Pharmacy benefit managers (PBMs) are directing patients towards higher-priced medications and restricting their pharmacy options, according to a recent report from the House Committee on Oversight and Accountability.

The report, which followed a 32-month investigation, was shared before an upcoming hearing featuring executives from the largest PBMs in the country.

PBMs, which serve as third-party administrators for prescription drug plans, negotiate pricing with drug manufacturers on behalf of health insurers. They also determine the out-of-pocket expenses that patients must pay.

Express Scripts, OptumRx (part of UnitedHealth Group), and Caremark (owned by CVS Health) together manage around 80% of prescription fills in the U.S.

The committee’s findings indicate that PBMs are developing preferred drug lists that favor costlier brand-name medications over more affordable alternatives.
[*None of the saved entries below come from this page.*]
Lemma merge_slice_wp b r (Q : Z -> record -> Prop) :
  stored (bk_run b) r -> joins r -> 0 <= bk_now b -> lua_exact (bk_now b) ->
  (forall h', stored h' (accept x (bk_now b) r) -> Q (received r + 1) (set_run h' b)) ->
  wp ks (merge_slice (k_run ks) argv ls (nerrors n) (bk_now b)) Q b.
Proof.
  intros Hs Hj Hn0 Hnow HQ. pose proof (jn_sane _ Hj) as Hw. pose proof (received_small r Hw) as Hrec.
  destruct (wf_totals _ Hw) as (Ht & Hsu & Hfa). destruct (nm_totals _ _ _ Hn) as (Hxt & Hxs & Hxf).
  destruct (result_small self x n Hn) as (Hi & He & _).
  unfold merge_slice. wp_steps. cbn [il_index il_execution locals_of hset_fields foldl fst snd].
  unfold slice_field, execution_field. rewrite (tostring_exact (slice_of x)) by (unfold lua_exact; lia).
  apply (wp_hincrby ks ks_distinct _ 1 (received r)); [right|lia|lia|].
  { simpl. rewrite !lookup_insert_ne by discriminate. eapply stored_get; [exact Hs|in_fields]. }
  cbv beta. wp_step.
  assert (forall f c h0 k v, reads h0 f c -> f <> k -> reads (<[k := v]> h0) f c) as Hr_ins.
  { intros f c h0 k v Hr Hne. unfold reads. by rewrite lookup_insert_ne. }
  assert (forall f c, In (f, show c) (run_fields r) -> reads (bk_run b) f c) as Hr_st.
  { intros f c Hin. right. by eapply stored_get. }
  eapply (hincrby_arg_wp ks ks_distinct _ _ _ (sum_of res_total (r_accepted r))); [|done..|].
  { simpl. repeat (apply Hr_ins; [|discriminate]). apply Hr_st. in_fields. }
  cbv beta. wp_step. eapply (hincrby_arg_wp ks ks_distinct _ _ _ (sum_of res_success (r_accepted r))); [|done..|].
  { simpl. repeat (apply Hr_ins; [|discriminate]). apply Hr_st. in_fields. }
  cbv beta. wp_step. eapply (hincrby_arg_wp ks ks_distinct _ _ _ (sum_of res_failure (r_accepted r))); [|done..|].
  { simpl. repeat (apply Hr_ins; [|discriminate]). apply Hr_st. in_fields. }
  cbv beta. wp_step. match goal with |- wp _ _ _ ?b0 => change b0 with (set_run (counted (bk_run b) r) b) end.
  apply (latency_loop_wp _ (bucket_total (r_accepted r))).
  { intros i Hlt. split; [|apply (wf_buckets _ Hw)]. simpl. repeat (apply Hr_ins; [|discriminate]).
    by apply bucket_reads; [|apply (bl_bounds _ _ (jn_belongs _ Hj))|]. }
  intros h1 Hh1. cbv beta. wp_step. change (set_run h1 (set_run _ b)) with (set_run h1 b).
  assert (forall f, strip_prefix "latency:" f = None -> h1 !! f = counted (bk_run b) r !! f) as Hl1.
  { intros f Hf. apply Hh1. intros i _ ->. unfold lat in Hf. by rewrite strip_prefix_app in Hf. }
  apply (error_loop_wp _ (errors_of (r_accepted r))).
  { intros k. simpl. rewrite Hl1 by done. unfold counted, error_field. skip_inserts. apply (st_error _ _ Hs). }
  { simpl. rewrite Hl1 by done. unfold counted. skip_inserts. eapply stored_get; [exact Hs|in_fields]. }
  { pose proof (kinds_small r Hw). unfold nerrors, max_exact. rewrite (nm_errors _ _ _ Hn). unfold error_pairs.
    rewrite length_map. destruct (rc_errors _ (nm_contract _ _ _ Hn)). lia. }
  { intros k. by apply error_exact. }
  intros h2 Hh2. cbv beta. do 4 wp_step. change (set_run h2 (set_run h1 b)) with (set_run h2 b).
  pose proof Hh2 as (_ & _ & Hl2). pose proof (wf_times _ Hw) as Hti. rewrite !Forall_cons in Hti. unfold lua_exact in *.
  assert (forall f z, f <> "error_kind_count" -> plain f = true -> counted (bk_run b) r !! f = bk_run b !! f ->
    In (f, show z) (run_fields r) -> 0 <= z <= 2 ^ 53 -> tonumber (default "0" (h2 !! f)) = Some z) as Hread.
  { intros f z Hne Hp Hc Hin Hz.
    assert (forall p, plain (p +:+ EmptyString) = false -> strip_prefix p f = None) as Hstrip.
    { intros p Hpp. destruct (strip_prefix p f) eqn:E; [|done]. apply strip_prefix_Some in E as ->.
      unfold plain in *. rewrite all_chars_app in *. by destruct (all_chars _ p). }
    rewrite Hl2, Hl1, Hc by (done || by apply Hstrip). by eapply number_stored. }
  cbn [bk_run set_run]. rewrite (Hread "last_result_at" (r_last r)) by first [done | lia | in_fields | unfold counted; by skip_inserts].
  rewrite (Hread "first_result_at" (r_first r)) by first [done | lia | in_fields | unfold counted; by skip_inserts].
  pose proof (HQ _ (stored_merge _ h1 h2 r (bk_now b) Hs Hj Hh1 Hh2)) as HQ'. unfold dated in HQ'.
  rewrite (tostring_exact (bk_now b)) by done.
  replace (bool_decide (Some (r_first r) = Some 0)) with (r_first r =? 0).
  2:{ destruct (Z.eqb_spec (r_first r) 0) as [E|E]; [by rewrite E|]. symmetry. apply bool_decide_eq_false. congruence. }
  destruct (r_first r =? 0); wp_steps; destruct (r_last r <? bk_now b); wp_steps; exact HQ'.
Qed.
For instance, the report references emails from Cigna employees advising against the use of cheaper substitutes for Humira, a treatment for arthritis and other autoimmune disorders that had a price tag of $90,000 annually, while at least one biosimilar was offered at half that price.
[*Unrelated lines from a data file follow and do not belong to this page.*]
(* ===== verification/RunHistory.v ===== *)
(** * Histories of the aggregation store

    Any interleaving of the store's operations on one run, by any number of
    aggregators and schedulers, with replies lost, results redelivered and the
    clock advancing: what stays true of the run, of its summary and of the
    indexes that lead back to it. *)

From S2P Require Import Prelude RustStr F64 Contracts Aggregation Lua Redis RedisMem Coordination Dispatch RunStore RunSummary RunLedger RunSpec RunDecode RunRefine RunIngest RunTheorems.

(** ** What the specification preserves *)

(** How the life of a run may go on. *)
Definition status_next (s s' : run_status) : Prop :=
  s' = s \/ s = StOpen \/ ((s = StPartial \/ s = StTimedOut) /\ s' = StComplete).

(** A run goes on: it keeps its identity, results are only added, a complete or
    cancelled run gets no more, its histogram bounds stay once it has a result,
    revisions and acknowledgements never decrease, and every change of status is a
    new revision. *)
Record evolves (r r' : run) : Prop := {
  ev_identity : r_scenario r' = r_scenario r /\ r_id r' = r_id r /\ r_schema r' = r_schema r /\ r_expected r' = r_expected r;
  ev_accepted : r_accepted r `prefix_of` r_accepted r';
  ev_bounds : r_accepted r <> [] -> r_bounds r' = r_bounds r;
  ev_first : r_accepted r' = r_accepted r -> r_first r' = r_first r;
  ev_closed : r_status r = StComplete \/ r_status r = StCancelled -> r_accepted r' = r_accepted r;
  ev_status : status_next (r_status r) (r_status r');
  ev_revision : r_revision r <= r_revision r' /\ r_acked r <= r_acked r';
  ev_new_revision : r_status r' <> r_status r -> r_revision r' = r_revision r + 1 /\ r_acked r' = r_acked r;
  ev_same_revision : r_status r' = r_status r -> r_revision r' = r_revision r /\ r_finalized r' = r_finalized r;
}.

Section ledgers.
Implicit Types (l : ledger) (r : run) (x : ScenarioRunResult) (sub : list ScenarioRunResult).
Variable id : string.

Definition goes_on l l' : Prop :=
  forall r, bk_run l = Some r -> exists r', bk_run l' = Some r' /\ evolves r r'.

(** Accepted results were submitted; an unpublished summary is in the outbox and
    does not expire; an open run is among the deadlines, at its own. *)
Record ledger_ok sub l : Prop := {
  lo_accepted r : bk_run l = Some r -> r_accepted r ⊆ sub;
  lo_unpublished : unpublished l = true ->
    is_Some (bk_outbox l !! id) /\ bk_expires l = None /\ bk_active l !! id = Some max_exact;
  lo_open r : bk_run l = Some r -> r_status r = StOpen -> bk_deadlines l !! id = Some (r_deadline r);
}.

Lemma evolves_refl r : evolves r r.
Proof. split; try done; try lia. by left. Qed.

Lemma goes_on_refl l : goes_on l l.
Proof. intros r Hr. exists r. split; [done|apply evolves_refl]. Qed.

(** Changes of the indexes alone. *)
Lemma goes_on_same l l' : bk_run l' = bk_run l -> goes_on l l'.
Proof. intros E r Hr. exists r. rewrite E. split; [done|apply evolves_refl]. Qed.

Lemma ledger_ok_sub sub sub' l : sub ⊆ sub' -> ledger_ok sub l -> ledger_ok sub' l.
Proof. intros Hs [? ? ?]. split; [|done..]. intros r Hr. set_solver. Qed.

Lemma prune_ok sub l : bk_now l < max_exact -> ledger_ok sub l -> ledger_ok sub (prune l).
Proof.
  intros Hn [Ha Hu Ho]. split; [done| |done]. intros E. destruct (Hu E) as (? & ? & Hact). split_and!; [done..|].
  simpl. by apply map_lookup_filter_Some.
Qed.

Lemma refresh_ok sub l ms :
  ledger_ok sub l \/ (unpublished l = false /\ (forall r, bk_run l = Some r -> r_accepted r ⊆ sub)
                      /\ forall r, bk_run l = Some r -> r_status r = StOpen -> bk_deadlines l !! id = Some (r_deadline r)) ->
  ledger_ok sub (refresh id ms l).
Proof.
  intros Hl. unfold refresh. destruct (unpublished l) eqn:Eu.
  - destruct Hl as [[Ha Hu Ho]|[? _]]; [|done]. destruct (Hu Eu) as (? & ? & ?).
    split; [done| |done]. intros _. simpl. by rewrite lookup_insert_eq.
  - assert (unpublished (expire id ms l) = false) as Eu' by exact Eu.
    destruct Hl as [[Ha _ Ho]|(_ & Ha & Ho)]; (split; [done|by rewrite Eu'|done]).
Qed.

Lemma keep_ok sub l r :
  bk_run l = Some r -> r_status r <> StOpen -> ledger_ok sub l -> ledger_ok sub (keep id l).
Proof.
  intros Hr Hs [Ha Hu Ho]. unfold keep.
  assert (unpublished (drop_deadline id l) = unpublished l) as E by done. rewrite E.
  destruct (unpublished l) eqn:Eu; split; simpl; try done.
  - intros _. destruct (Hu eq_refl) as (? & _ & _). by rewrite lookup_insert_eq.
  - intros r'. rewrite Hr. intros [= <-]. done.
  - rewrite E. congruence.
  - intros r'. rewrite Hr. intros [= <-]. done.
Qed.

Lemma publish_ok sub l r :
  r_accepted r ⊆ sub -> r_status r <> StOpen -> ledger_ok sub (publish id r l).
Proof.
  intros Ha Hs. split; simpl.
  - intros r' [= <-]. done.
  - intros _. rewrite !lookup_insert_eq. by split_and!.
  - intros r' [= <-]. done.
Qed.

Lemma forget_ok sub l : bk_run l = None -> ledger_ok sub (forget id l).
Proof. intros E. split; simpl; rewrite ?E; try done. unfold unpublished. simpl. by rewrite E. Qed.

(** *** Operation by operation *)

(** The ledger shows a well-formed run. *)
Definition ledger_wf l : Prop := forall r, bk_run l = Some r -> wf r.

Lemma finalize_evolves r st now :
  r_status r = StOpen -> st <> StOpen -> evolves r (finalize st now r).
Proof.
  intros Ho Hst. split; simpl; try done; try lia.
  - right. by left.
  - congruence.
Qed.

Lemma expire_kept sub l :
  ledger_wf l -> ledger_ok sub l -> ledger_ok sub (expire_spec id l).2 /\ goes_on l (expire_spec id l).2.
Proof.
  intros Hw Hl. unfold expire_spec. destruct (bk_run l) as [r|] eqn:Hr; cbn [snd].
  2:{ split; [by apply forget_ok|]. intros r. congruence. }
  case_bool_decide as Ho; simpl negb; cbv iota.
  - destruct (_ <? _); cbn [snd]; [split; [done|apply goes_on_refl]|]. split.
    + apply publish_ok; [|done]. exact (lo_accepted _ _ Hl r Hr).
    + intros r0. rewrite Hr. intros [= <-]. eexists. split; [done|]. by apply finalize_evolves.
  - cbn [snd]. split; [by apply (keep_ok sub l r)|]. apply goes_on_same. unfold keep. by destruct (unpublished _).
Qed.

Lemma finalize_kept sub l st :
  st <> StOpen -> ledger_wf l -> ledger_ok sub l ->
  ledger_ok sub (finalize_spec id st l).2 /\ goes_on l (finalize_spec id st l).2.
Proof.
  intros Hst Hw Hl. unfold finalize_spec. destruct (bk_run l) as [r|] eqn:Hr; cbn [snd].
  2:{ split; [by apply forget_ok|]. intros r. congruence. }
  case_bool_decide as Ho; simpl negb; cbv iota; cbn [snd].
  - split; [apply publish_ok; [exact (lo_accepted _ _ Hl r Hr)|done]|].
    intros r0. rewrite Hr. intros [= <-]. eexists. split; [done|]. by apply finalize_evolves.
  - split; [by apply (keep_ok sub l r)|]. apply goes_on_same. unfold keep. by destruct (unpublished _).
Qed.

Lemma acked_evolves r n : r_acked r <= n -> evolves r (acked n r).
Proof. intros. split; simpl; try done; try lia. by left. Qed.

Lemma settled_ok sub l r ms :
  r_revision r <= r_acked r -> r_accepted r ⊆ sub ->
  (r_status r = StOpen -> bk_deadlines l !! id = Some (r_deadline r)) -> ledger_ok sub (settle id ms (set_run (Some r) l)).
Proof.
  intros Hr Ha Ho. split; simpl.
  - intros r' [= <-]. done.
  - unfold unpublished. simpl. intros E%Z.ltb_lt. lia.
  - intros r' [= <-]. done.
Qed.

Lemma acknowledge_kept self sub l revision :
  1 <= revision -> ledger_wf l -> ledger_ok sub l ->
  ledger_ok sub (acknowledge_spec self id revision l).2 /\ goes_on l (acknowledge_spec self id revision l).2.
Proof.
  intros Hrev Hw Hl. unfold acknowledge_spec. destruct (bk_run l) as [r|] eqn:Hr; cbn [snd].
  2:{ split; [|intros r; congruence]. split; simpl; rewrite ?Hr; try done. unfold unpublished. simpl. by rewrite Hr. }
  destruct (wf_revision _ (Hw r Hr)) as (Ha & _). destruct (Z.ltb_spec (r_revision r) 1); [split; [done|apply goes_on_refl]|].
  destruct (Z.ltb_spec (r_revision r) revision); [split; [done|apply goes_on_refl]|].
  pose proof (lo_accepted _ _ Hl r Hr) as Hacc. pose proof (lo_open _ _ Hl r Hr) as Hopen.
  assert (forall l' n, bk_run l' = Some (acked n r) -> r_acked r <= n -> goes_on l l') as Hgo.
  { intros l' n E Hn r0. rewrite Hr. intros [= <-]. eexists. split; [done|]. by apply acked_evolves. }
  destruct (Z.ltb_spec revision (r_revision r)); [|destruct (Z.leb_spec revision (r_acked r))]; cbn [snd].
  - split; [|eapply Hgo; [done|lia]]. split; simpl.
    + intros r' [= <-]. done.
    + unfold unpublished. simpl. intros E%Z.ltb_lt. apply (lo_unpublished _ _ Hl). unfold unpublished. rewrite Hr.
      apply Z.ltb_lt. lia.
    + intros r' [= <-]. done.
  - assert (set_run (Some r) l = l) as El by (destruct l; simpl in *; by subst).
    split; [rewrite <- El; by apply settled_ok; [lia|..]|by apply goes_on_same].
  - split; [apply (settled_ok sub l (acked revision r)); simpl; [lia|done..]|eapply Hgo; [done|lia]].
Qed.

Lemma clean_kept sub l : ledger_ok sub l -> ledger_ok sub (clean_spec id l) /\ goes_on l (clean_spec id l).
Proof.
  intros Hl. unfold clean_spec. destruct (unpublished l) eqn:Eu; [split; [done|apply goes_on_refl]|].
  split; [|by apply goes_on_same]. destruct Hl as [Ha Hu Ho]. split; simpl; [done| |done].
  assert (unpublished (drop_outbox id l) = unpublished l) as -> by done. congruence.
Qed.

Lemma register_kept sub l scenario schema expected deadline ms max_active :
  bk_now l < max_exact -> ledger_ok sub l ->
  ledger_ok sub (register_spec id scenario schema expected deadline ms max_active l).2
  /\ goes_on l (register_spec id scenario schema expected deadline ms max_active l).2.
Proof.
  intros Hn Hl. pose proof (prune_ok sub l Hn Hl) as Hp. unfold register_spec. cbn [bk_run prune set_active].
  destruct (bk_run l) as [r|] eqn:Hr.
  - destruct (negb _); cbn [snd]; [split; [done|by apply goes_on_same]|].
    split; [apply refresh_ok; by left|]. apply goes_on_same. unfold refresh. by destruct (unpublished _).
  - destruct (_ <=? _); cbn [snd]; (split; [|intros r; congruence]); [done|].
    split; simpl.
    + intros r [= <-]. apply list_subseteq_nil.
    + done.
    + intros r [= <-] _. by rewrite lookup_insert_eq.
Qed.

Lemma accept_evolves x now r :
  r_status r <> StComplete -> r_status r <> StCancelled -> evolves r (accept x now r).
Proof.
  intros H1' H2'. split; simpl; try lia; try done.
  - by apply prefix_app_r.
  - intros E%(f_equal length). rewrite length_app in E. simpl in E. lia.
  - by intros [?|?].
  - by left.
Qed.

Lemma complete_evolves x now r :
  r_status r <> StComplete -> r_status r <> StCancelled -> evolves r (finalize StComplete now (accept x now r)).
Proof.
  intros H1' H2'. split; simpl; try lia.
  - done.
  - by apply prefix_app_r.
  - done.
  - intros E%(f_equal length). rewrite length_app in E. simpl in E. lia.
  - by intros [?|?].
  - unfold status_next. destruct (r_status r); naive_solver.
  - congruence.
Qed.

(** A result that joins a run. *)
Lemma admit_kept self sub x r l :
  res_run_id x = id -> r_status r <> StComplete -> r_status r <> StCancelled -> r_accepted r ⊆ sub ->
  (r_status r = StOpen -> bk_deadlines l !! id = Some (r_deadline r)) ->
  (r_acked r < r_revision r -> is_Some (bk_outbox l !! id) /\ bk_expires l = None /\ bk_active l !! id = Some max_exact) ->
  ledger_ok (x :: sub) (admit_result self x r l).2
  /\ exists r', bk_run (admit_result self x r l).2 = Some r' /\ evolves r r'.
Proof.
  intros Hid Hc Hca Ha Ho Hu. unfold admit_result. rewrite Hid.
  assert (r_accepted r ++ [x] ⊆ x :: sub) as Ha' by set_solver.
  destruct (_ =? _); cbn [snd].
  - split; [by apply publish_ok|]. eexists. split; [done|]. by apply complete_evolves.
  - split.
    + apply refresh_ok. destruct (unpublished (set_run (Some (accept x (bk_now l) r)) l)) eqn:Eu; [left|right].
      * split; simpl; [by intros r' [= <-]| |by intros r' [= <-]]. intros _. apply Hu.
        unfold unpublished in Eu. simpl in Eu. by apply Z.ltb_lt in Eu.
      * split; [done|]. split; simpl; by intros r' [= <-].
    + exists (accept x (bk_now l) r). split; [unfold refresh; by destruct (unpublished _)|]. by apply accept_evolves.
Qed.

Lemma set_bounds_evolves bounds r : r_accepted r = [] \/ bounds = r_bounds r -> evolves r (set_bounds bounds r).
Proof. intros Hb. split; simpl; try done; try lia; [tauto|by left]. Qed.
Additionally, the committee discovered that Express Scripts informed patients that they would incur higher costs by filling their prescriptions at local pharmacies compared to obtaining a three-month supply through their affiliated mail-order service. This practice restricts patients’ choice of pharmacy.

Earlier this month, the U.S. Federal Trade Commission (FTC) released a similar report, stating that increased vertical integration among PBMs has allowed the six largest managers to oversee nearly 95% of U.S. prescription fills.

The implications are concerning. The FTC report noted that leading PBMs now possess significant influence over Americans’ access to and affordability of prescription drugs. This situation fosters a climate in which integrated PBMs may prefer their own affiliated businesses, leading to conflicts of interest that could harm independent pharmacies and inflate drug costs.

FTC Chair Lina M. Khan stated that these findings reveal how intermediaries are “overcharging patients for cancer drugs,” generating over $1 billion in extra revenue.